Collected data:
================

(* ===== verification/RestartProof.v ===== *)
(** * Restarting the writer (NewWriter)

    After a host crash [NewWriter] returns a writer that satisfies the invariant
    again, for a spool that lost no durable packet. *)

From S2P Require Import Prelude Bytes GoIO Pcapio Os Durable Dir Json Manifest Recover Spool SpoolSpec SpoolProof RecoverProof.

(** From [g] to [g'] only packets that were not durable are lost. *)
Definition restarts (g g' : ghost) : Prop :=
  hist g' `prefix_of` hist g /\ durable_end g <= durable_end g' /\ base g' = base g /\ seals g g'.

Lemma restarts_refl g : restarts g g.
Proof. repeat split; done. Qed.

Lemma restarts_trans g1 g2 g3 : restarts g1 g2 -> restarts g2 g3 -> restarts g1 g3.
Proof. intros (? & ? & ? & ?) (? & ? & ? & ?). repeat split; [by etrans|lia|congruence|by eapply seals_trans..]. Qed.

Lemma evolves_restarts g g' : evolves [] g g' -> restarts g g'.
Proof. intros (H1 & ? & ? & _ & _ & Hgr). repeat split; [by rewrite H1, app_nil_r|done|done|apply Hgr..]. Qed.

Section Restart.
Context (c : Config).

Abbreviation src := (SrcID c).
Abbreviation snap := (Snaplen c).
Abbreviation link := (LinkType c).
Abbreviation gname := (gs_name src).
Abbreviation gbytes := (gs_bytes snap link).
Abbreviation disk := (spool_disk src snap link).
Abbreviation lines := (man_lines src).

(** The crash cut no line of the manifest. *)
Definition untorn (s : fs) : Prop :=
  forall b, content s manifestName = Some b -> b = [] \/ last b = Some x0a.

(** The segment numbers in use leave room for two more. *)
Definition small_seqs (s : fs) : Prop :=
  forall n q, content s n <> None -> is_segment src n = true -> parseSegmentSeq n = Some q -> q + 2 < 2 ^ 64.

Lemma small_seqs_present g s x :
  disk g s -> small_seqs s -> x ∈ present c g s -> gs_seq x + 2 < 2 ^ 64.
Proof.
  intros Hd Hs Hx. pose proof (seg_ok snap link g x (proj1 Hd) (present_in c g s x Hx)) as Hok.
  apply (Hs (gname x)); [by apply (present_content c g)|by apply (gs_name_segment src snap link)|].
  apply parseSegmentSeq_segmentName, Hok.
Qed.

(** ** The spool as recovery will find it *)

Definition g_settled (g : ghost) : ghost :=
  Ghost (g_gone g) (g_closed g) (g_act g) (g_sync g) (g_absent g) (g_raw g) false (g_nomanifest g).

(** The active segment's file is not there: recovery creates one. *)
Definition g_fresh (g : ghost) : ghost :=
  Ghost (g_gone g) (g_closed g) (GSeg (fresh_seq g) (gs_start (g_act g)) []) 0 true true false (g_nomanifest g).

Definition g_named (g : ghost) : ghost :=
  Ghost (g_gone g) (g_closed g) (g_act g) (g_sync g) (g_absent g) (g_raw g) (g_pend g) false.

Lemma ghost_ok_settled g : ghost_ok snap link g -> ghost_ok snap link (g_settled g).
Proof. by intros []. Qed.

Lemma ghost_ok_named g : ghost_ok snap link g -> ghost_ok snap link (g_named g).
Proof. intros [Hs Hg Hc Hb Hk Hr Ha Hp Hne Hgo Hgs]. split; try done. intros (? & ? & ? & ? & ?)%Hp. by split_and!. Qed.

Lemma fresh_seq_above g x : ghost_ok snap link g -> x ∈ g_closed g -> gs_seq x < fresh_seq g.
Proof.
  intros Hg Hx. pose proof (ok_seqs _ _ _ Hg) as Hs. unfold g_segs in Hs. rewrite fmap_app in Hs.
  apply StronglySorted_app in Hs as (_ & Hs & _). unfold fresh_seq.
  destruct (g_closed g) as [|y l] using rev_ind; [by apply not_elem_of_nil in Hx|]. clear IHl.
  rewrite last_snoc. rewrite fmap_app in Hs. apply StronglySorted_app in Hs as (Hlt & _ & _).
  apply elem_of_app in Hx as [Hx| ->%list_elem_of_singleton]; [|lia].
  specialize (Hlt (gs_seq x) (gs_seq y)). cbn in Hlt.
  enough (gs_seq x < gs_seq y) by lia. apply Hlt; [by apply list_elem_of_fmap_2|by left].
Qed.

Lemma fresh_seq_le g : ghost_ok snap link g -> 0 <= fresh_seq g <= gs_seq (g_act g).
Proof.
  intros Hg. destruct (act_ok snap link g Hg) as ([? ?] & _). unfold fresh_seq.
  destruct (last (g_closed g)) as [x|] eqn:E; [|lia]. apply last_Some_elem_of in E.
  pose proof (proj1 (Forall_forall _ _) (proj2 (closed_seqs c g Hg)) x E) as Hlt. cbn in Hlt.
  destruct (seg_ok snap link g x Hg (closed_in_segs _ _ E)) as ([? ?] & _). lia.
Qed.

================

▸ **Assignment**
Your answer should hold every line of the entries that contains the string "Definition".

▸ **Your solution**
Definition restarts (g g' : ghost) : Prop :=
Definition untorn (s : fs) : Prop :=
Definition small_seqs (s : fs) : Prop :=
Definition g_settled (g : ghost) : ghost :=
Definition g_fresh (g : ghost) : ghost :=
Definition g_named (g : ghost) : ghost :=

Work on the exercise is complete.